Jak dostać nagrodę za wychowanie dziecka?
dodane 2018-04-06 08:47
W pewnej krainie, nie wiadomo gdzie i kiedy, rządził mądry, acz ekscentryczny król. Pierwszego dnia wiosny ogłosił, że za tydzień w jego posiadłości odbędzie się uroczystość dla wszystkich rodziców. I że otrzymają oni wówczas nagrodę za wychowanie swoich dzieci. Za całokształt.
Ciągnęli więc do zamku rodzice z całej okolicy. Polne drogi szybko zapełniły się:
– mężczyznami przygarbionymi do ziemi od codziennych trosk
– kobietami z oczami głęboko podkrążonymi od całonocnego czuwania nad kołyską
– starcami z głowami przyprószonymi siwizną zmartwień
– staruszkami z rękami urobionymi po łokcie
– ojcami z żyłami wyprutymi na wierzch od ciężkiej pracy
– matkami słaniającymi się na nogach ze zmęczenia
***
Przy wejściu do zamku stali królewscy słudzy odziani w atłasowe stroje. Każdej wchodzącej kobiecie wręczali ogromny bukiet kwiatów, a mężczyznom – po butelce drogiego, markowego alkoholu.
To miał być przedsmak nagrody, która czekała rodziców w sali tronowej.
Kiedy wreszcie wszyscy stłoczyli się na wypolerowanej do granic absurdu marmurowej posadzce, król wstał i zaczął mówić:
Najdrożsi! To, co robicie, jest bezcenne. Mój skarbnik twierdzi, że nie da się tego przeliczyć na pieniądze. Dlatego… wracajcie teraz do domów. Nic tu po was.

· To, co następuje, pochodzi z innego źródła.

(** ** C2: TTL sweep *)

(** C2: on a tick at time [now] on which [CRON_EVERY( 15000 )] is due, the
    TTL pass runs with [stats.time = now], visits every node of the trie and
    deletes exactly the items with [ttl > 0 && now - created_at >= ttl]; the
    items with [ttl = 0] or a younger age stay in place, unchanged and in
    order.  When the memory budget is not exceeded afterwards, this is the
    trie the tick leaves. *)
Theorem ttl_sweep_deletes_exactly_expired (now : Z) (server : gbServer) :
  srv_shutdown server = 0 ->
  0 < srv_cronperiod server ->
  cron_due 15000 server = true ->
  let swept := cron_ttl_block (tick now server) in
  CRON_EVERY 15000 (tick now server) cron_ttl_block = Running swept /\
  srv_tree swept = at_compact (at_map (drop (expired now)) (srv_tree server)) /\
  at_items [] (srv_tree swept)
  = filter (fun kv => negb (expired now (snd kv))) (at_items [] (srv_tree server)) /\
  (forall key it,
     In (key, it) (at_items [] (srv_tree swept)) <->
     In (key, it) (at_items [] (srv_tree server)) /\
     ~ (item_ttl it > 0 /\ now - item_time it >= item_ttl it)) /\
  (stats_memused (srv_stats swept) <= limits_maxmem (srv_limits swept) ->
   exists after,
     gbServerCronHandler now server = Running (after, srv_cronperiod server) /\
     srv_tree after = srv_tree swept).
Proof.
  intros Hs Hp Hdue swept.
  assert (Hdue' : cron_due 15000 (tick now server) = true) by exact Hdue.
  destruct (cron_ttl_block_spec (tick now server)) as [E St].
  change (stats_time (srv_stats (tick now server))) with now in E.
  change (srv_tree (tick now server)) with (srv_tree server) in E.
  fold swept in E, St.
  split; [|split; [exact E|split; [|split]]].
  - rewrite CRON_EVERY_due by exact Hp. rewrite Hdue'. reflexivity.
  - rewrite E. apply at_items_swept.
  - intros key it. rewrite E, at_items_swept, filter_In. simpl.
    unfold expired. apply and_iff_compat_l.
    rewrite negb_true_iff, andb_false_iff, Z.ltb_ge, Z.leb_gt. lia.
  - intros Hmem.
    destruct (gbServerCronHandler_running now server Hs Hp) as [R _].
    eexists. split; [exact R|].
    cbn [srv_tree set_stats].
    unfold gated at 3. rewrite Hdue'. fold swept.
    assert (M : gated 5000 cron_memory_block swept = swept).
    { unfold gated. destruct (cron_due 5000 swept); [|reflexivity].
      apply cron_memory_block_idle. exact Hmem. }
    rewrite M. unfold gated. destruct (cron_due 15000 swept); reflexivity.
Qed.

Lemma ttl_sweep_deletes_exactly_expired_witness :
  (srv_shutdown calm_server = 0 /\ 0 < srv_cronperiod calm_server
   /\ cron_due 15000 calm_server = true) /\
  at_items [] (srv_tree (cron_ttl_block (tick 100 calm_server)))
  = [(key_fee, item_fee); (key_foo, item_foo)].
Proof.
  split; [repeat split|].
  destruct (ttl_sweep_deletes_exactly_expired 100 calm_server)
    as (_ & _ & E & _); [reflexivity|reflexivity|reflexivity|].
  rewrite E. reflexivity.
Defined.

(** ** C3: exit status on signals *)

(** C3, as stated, fails: after SIGTERM has set the shutdown flag, the next
    cron tick runs the destructor path and the process exits with status
    0. *)
Lemma sigterm_shutdown_exits_with_zero :
  match gbSignalHandler SIGTERM busy_server with
  | Running flagged =>
      srv_shutdown flagged = 1 /\
      match gbServerCronHandler 120 flagged with
      | Exited code final =>
          exit_status code = 0 /\ srv_clients final = [] /\
          srv_buffers final = false /\ srv_tree final = at_empty /\
          srv_running final = false
      | _ => False
      end
  | _ => False
  end.
Proof. vm_compute. repeat split. Qed.
(** X8: with [merge] concatenating plugin lists, the exported
    configuration removes a directory only for target ['build'], and then
    exactly [PATHS.build]; for every other target, recognized or not,
    nothing is removed. *)
Theorem clean_only_when_building (host : Host) (e : gmap string string) :
  clean_targets (exported host e) =
    if build_guard (e !! "npm_lifecycle_event")
    then [VStr (PATHS_build host)]
    else [].
Proof.
  destruct (exported_cases host e) as (v & _ & HE). rewrite HE.
  destruct (build_guard (e !! "npm_lifecycle_event")); [reflexivity|].
  destruct (dev_guard (e !! "npm_lifecycle_event")); reflexivity.
Qed.

(** ** Babel's environment and the overlay *)

(** X9: the variable written for Babel agrees with the overlay for
    production and only partly for development.  After evaluation
    [BABEL_ENV] is ['build'] exactly when the production guard holds, and
    ['dev'] exactly when the target is ['dev']; with the target unset or
    empty the development guard holds all the same, while [BABEL_ENV] is
    ["undefined"] or empty and not ['dev']. *)
Theorem BABEL_ENV_and_guards (host : Host) (w : World) :
  let t := env w !! "npm_lifecycle_event" in
  let babel := env (snd (module_body host w)) !! "BABEL_ENV" in
  (babel = Some "build" <-> build_guard t = true) /\
  (babel = Some "dev" <-> t = Some "dev") /\
  (babel = Some "dev" -> dev_guard t = true) /\
  (t = None -> dev_guard t = true /\ babel = Some "undefined") /\
  (t = Some "" -> dev_guard t = true /\ babel = Some "").
Proof.
  intros t babel.
  destruct (module_body_run host w) as (v & w1 & _ & HM). fold t in HM.
  assert (Hb : babel = Some (to_String t)).
  { subst babel. rewrite HM. cbn [snd env]. apply lookup_insert_eq. }
  rewrite Hb. clear HM Hb babel.
  split; [|split; [|split; [|split]]].
  - rewrite build_guard_true.
    destruct t as [s|]; simpl; split; intros [= H]; try discriminate;
      now rewrite ?H.
  - destruct t as [s|]; simpl; split; intros [= H]; try discriminate;
      now rewrite ?H.
  - intros H. apply dev_guard_true.
    destruct t as [s|]; simpl in H; [left; congruence | discriminate].
  - intros ->. split; reflexivity.
  - intros ->. split; reflexivity.
Qed.

Lemma BABEL_ENV_and_guards_witness :
  env (snd (module_body host_git (start ∅))) !! "BABEL_ENV" = Some "undefined" /\
  build_guard (Some "build") = true.
Proof.
  destruct (BABEL_ENV_and_guards host_git (start ∅)) as (_ & _ & _ & H & _).
  destruct (BABEL_ENV_and_guards host_git
              (start (env_of [("npm_lifecycle_event", "build")]))) as (H' & _).
  split.
  - apply H. reflexivity.
  - apply H'. reflexivity.
Defined.
(** The statistics of tenant B over a table that also holds entries of
    tenant A: one entry in total, and three entries of level INFO. *)
Example GetStats_of_one_tenant :
  stats_TotalCount (fst (LogRepository_GetStats None None None (Some Sample.tenantB)
                           0 Sample.t0 Cases.three_entries)) = 1 /\
  stats_LevelCounts (fst (LogRepository_GetStats None None None (Some Sample.tenantB)
                            0 Sample.t0 Cases.three_entries)) !! "INFO"
  = Some 3.
Proof. split; reflexivity. Qed.

(** ** The properties above on the sample table *)

Lemma buildCacheKey_injective_witness :
  buildCacheKey Sample.env0 Sample.zero_filter
  = buildCacheKey Sample.env0 Sample.zero_filter <->
  json_Marshal_LogFilter Sample.env0 Sample.zero_filter
  = json_Marshal_LogFilter Sample.env0 Sample.zero_filter.
Proof.
  apply (proj2 (buildCacheKey_injective Sample.env0)
           Sample.zero_filter Sample.zero_filter).
Defined.

Lemma correlation_lookups_are_exact_and_ordered_witness :
  In Sample.entryB_10d (fst (LogRepository_GetByTraceID None "" Cases.three_entries)) <->
  In Sample.entryB_10d Cases.three_entries /\ entry_TraceID Sample.entryB_10d = "".
Proof.
  apply (proj1 (proj2 (proj2 (proj1 (correlation_lookups_are_exact_and_ordered
                                      Cases.three_entries) "")))).
Defined.

Lemma GetServices_distinct_names_witness :
  In "api" (fst (LogRepository_GetServices None (Some Sample.tenantB)
                   Cases.three_entries)) <->
  exists e, In e Cases.three_entries /\
            (forall t, Some Sample.tenantB = Some t -> entry_TenantID e = t) /\
            entry_ServiceName e = "api".
Proof.
  apply (proj1 (proj2 (GetServices_distinct_names (Some Sample.tenantB)
                         Cases.three_entries))).
Defined.

Lemma GetStats_counts_witness :
  stats_TotalCount (fst (LogRepository_GetStats None None None (Some Sample.tenantB)
                           0 Sample.t0 Cases.three_entries))
  = Z.of_nat (length (of_tenant (Some Sample.tenantB)
                        (in_range 0 Sample.t0 Cases.three_entries))) /\
  (In Sample.entryB_10d (in_range 0 Sample.t0 Cases.three_entries) <->
   In Sample.entryB_10d Cases.three_entries /\
   0 <= entry_Timestamp Sample.entryB_10d <= Sample.t0).
Proof.
  split.
  - apply (proj1 (proj2 (GetStats_counts (Some Sample.tenantB) 0 Sample.t0
                           Cases.three_entries))).
  - apply (proj2 (proj2 (proj2 (proj2 (GetStats_counts (Some Sample.tenantB) 0
                                         Sample.t0 Cases.three_entries))))).
Defined.

(** ** Filters as queries and as alert predicates *)

Lemma selects_buildQuery_three env filter e :
  selects (buildQuery env filter) e = true ->
  (forall t, filter_TenantID filter = Some t -> entry_TenantID e = t) /\
  (filter_ServiceName filter <> EmptyString ->
   entry_ServiceName e = filter_ServiceName filter) /\
  (filter_Level filter <> EmptyString -> entry_Level e = filter_Level filter).
Proof.
  unfold buildQuery. cbv zeta.
  repeat (rewrite selects_Where_if || rewrite selects_Where_ptr).
  rewrite !andb_true_iff. intros Hall.
  repeat match goal with H : _ /\ _ |- _ => destruct H end.
  split; [|split].
  - intros t Ht. rewrite Ht in *. now apply N.eqb_eq.
  - intros Hs. rewrite (nonempty_true _ Hs) in *. now apply String.eqb_eq.
  - intros Hl. rewrite (nonempty_true _ Hl) in *. now apply String.eqb_eq.
Qed.

(** X24. A rule matches every entry that a query with the rule's own filter
    selects: the predicate of [matchesAlert] is never narrower than the
    WHERE clause [buildQuery] builds from the same filter. *)
Theorem selected_entries_match_the_rule env entry alert filter :
  json_Unmarshal_LogFilter env (alert_Filter alert) = Some filter ->
  selects (buildQuery env filter) entry = true ->
  matchesAlert env entry alert = true.
Proof.
  intros Hdec Hsel.
  destruct (selects_buildQuery_three env filter entry Hsel) as (Ht & Hs & Hl).
  unfold matchesAlert. rewrite Hdec.
  destruct (String.eqb_spec (filter_ServiceName filter) EmptyString) as [Hs0|Hs0];
    cbn [negb andb].
  - destruct (String.eqb_spec (filter_Level filter) EmptyString) as [Hl0|Hl0];
      cbn [negb andb].
    + destruct (filter_TenantID filter) as [t|]; [|reflexivity].
      now rewrite (Ht t eq_refl), N.eqb_refl.
    + rewrite <- (Hl Hl0), String.eqb_refl. cbn [negb].
      destruct (filter_TenantID filter) as [t|]; [|reflexivity].
      now rewrite (Ht t eq_refl), N.eqb_refl.
  - rewrite <- (Hs Hs0), String.eqb_refl. cbn [negb].
    destruct (String.eqb_spec (filter_Level filter) EmptyString) as [Hl0|Hl0];
      cbn [negb andb].
    + destruct (filter_TenantID filter) as [t|]; [|reflexivity].
      now rewrite (Ht t eq_refl), N.eqb_refl.
    + rewrite <- (Hl Hl0), String.eqb_refl. cbn [negb].
      destruct (filter_TenantID filter) as [t|]; [|reflexivity].
      now rewrite (Ht t eq_refl), N.eqb_refl.
Qed.

Lemma selected_entries_match_the_rule_witness :
  matchesAlert Sample.env0 Sample.quiet_entry Sample.catch_all_rule = true.
Proof.
  apply (selected_entries_match_the_rule Sample.env0 Sample.quiet_entry
           Sample.catch_all_rule Sample.zero_filter); reflexivity.
Defined.

(** The converse does not hold: the rule with the filter on service [api]
    and search text [timeout] matches an entry whose message the query
    would not select. *)
Example rule_matches_more_than_its_query :
  matchesAlert Sample.env0 Sample.quiet_entry
    (Sample.rule 1%N "api errors" Sample.api_filter_json None) = true /\
  selects (buildQuery Sample.env0 Sample.api_filter) Sample.quiet_entry = false.
Proof. split; reflexivity. Qed.

(** A filter whose predicate fields are all zero restricts nothing: the
    query selects every entry of every tenant, whatever the page fields
    say. *)
Lemma empty_filter_selects_everything env filter :
  filter_TenantID filter = None ->
  filter_ServiceName filter = EmptyString ->
  filter_Level filter = EmptyString ->
  filter_MinLevel filter = EmptyString ->
  filter_StartTime filter = None ->
  filter_EndTime filter = None ->
  filter_TraceID filter = EmptyString ->
  filter_UserID filter = None ->
  filter_RequestID filter = EmptyString ->
  filter_Environment filter = EmptyString ->
  filter_Search filter = EmptyString ->
  buildQuery env filter = [] /\
  forall rows, List.filter (selects (buildQuery env filter)) rows = rows.
Proof.
  intros Ht Hs Hl Hm Hst Hen Htr Hu Hr He Hse.
  assert (Hq : buildQuery env filter = []).
  { unfold buildQuery. cbv zeta.
    now rewrite Ht, Hs, Hl, Hm, Hst, Hen, Htr, Hu, Hr, He, Hse. }
  split; [exact Hq|]. rewrite Hq. intros rows.
  induction rows as [|e rows IH]; [reflexivity|]. simpl. now rewrite IH.
Qed.

Lemma empty_filter_selects_everything_witness :
  buildQuery Sample.env0 Sample.zero_filter = [] /\
  forall rows,
    List.filter (selects (buildQuery Sample.env0 Sample.zero_filter)) rows = rows.
Proof.
  apply (empty_filter_selects_everything Sample.env0 Sample.zero_filter);
    reflexivity.
Defined.

(** ** Rules that must fire *)

Lemma checkAlerts_loop_grows env entry (rules : list LogAlert) w :
  (forall o, In o (stdout w) ->
             In o (stdout (snd (for_range rules (checkAlerts_rule env entry) w)))) /\
  (forall c, In c (calls w) ->
             In c (calls (snd (for_range rules (checkAlerts_rule env entry) w)))).
Proof.
  destruct (checkAlerts_loop_effect env entry rules w)
    as (fired & _ & _ & Hc & Hs & _).
  rewrite Hc, Hs. split; intros x Hin; apply in_or_app; now left.
Qed.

Przez salę przeszedł pełen żalu szmer niezadowolenia. Wreszcie któryś z ojców nie wytrzymał i wypalił prosto z mostu:
– A nagroda?
Król spojrzał na niego z uśmiechem:
Nagrodę już odebraliście. Właściwie to każdego dnia odbieracie jej kolejną ratę.
– Król raczy żartować, tak?
Gdzieżbym śmiał…
– No to co będzie z tą nagrodą za te wszystkie lata, które poświęciliśmy dzieciom?
Powtarzam: nagrodę już odbieracie. Od chwili narodzin waszych dzieci, a nawet wcześniej. Cały ten wysiłek, który wkładacie w wychowanie, jest tylko ceną, owszem, bardzo wysoką ceną, ale do udźwignięcia.
– Więc to tak…
Nawet jeśli wasze dzieci umarły przedwcześnie, to i tak zdążyły napełnić wasze życie radością, której nie da się porównać z niczym na świecie. Nawet z moim skarbcem wypełnionym złotem po samą powałę.
Król dobrze wiedział, co mówi. Od wielu lat bezskutecznie starał się o następcę. Był władcą, który mógł wszystko. Wszystko prócz tego, co dla każdego na jego stanowisku najważniejsze.
***
Z sali wyszła połowa rodziców. Druga połowa jednak została. Nie po to przecież szli taki szmat drogi, żeby dostać jakieś tam żałosne kwiaty i marną butelczynę wody ognistej.
Król przyjrzał się im badawczym wzrokiem:
A więc chcecie nagrody, tak?
– Byłoby wspaniale… – ktoś wyrwał się z sali.
Dobrze. Przewidziałem to.
Nietrudno zgadnąć, co działo się teraz w głowach rodziców. I co musieli sobie myśleć o tych, którzy właśnie wracali do swoich domostw.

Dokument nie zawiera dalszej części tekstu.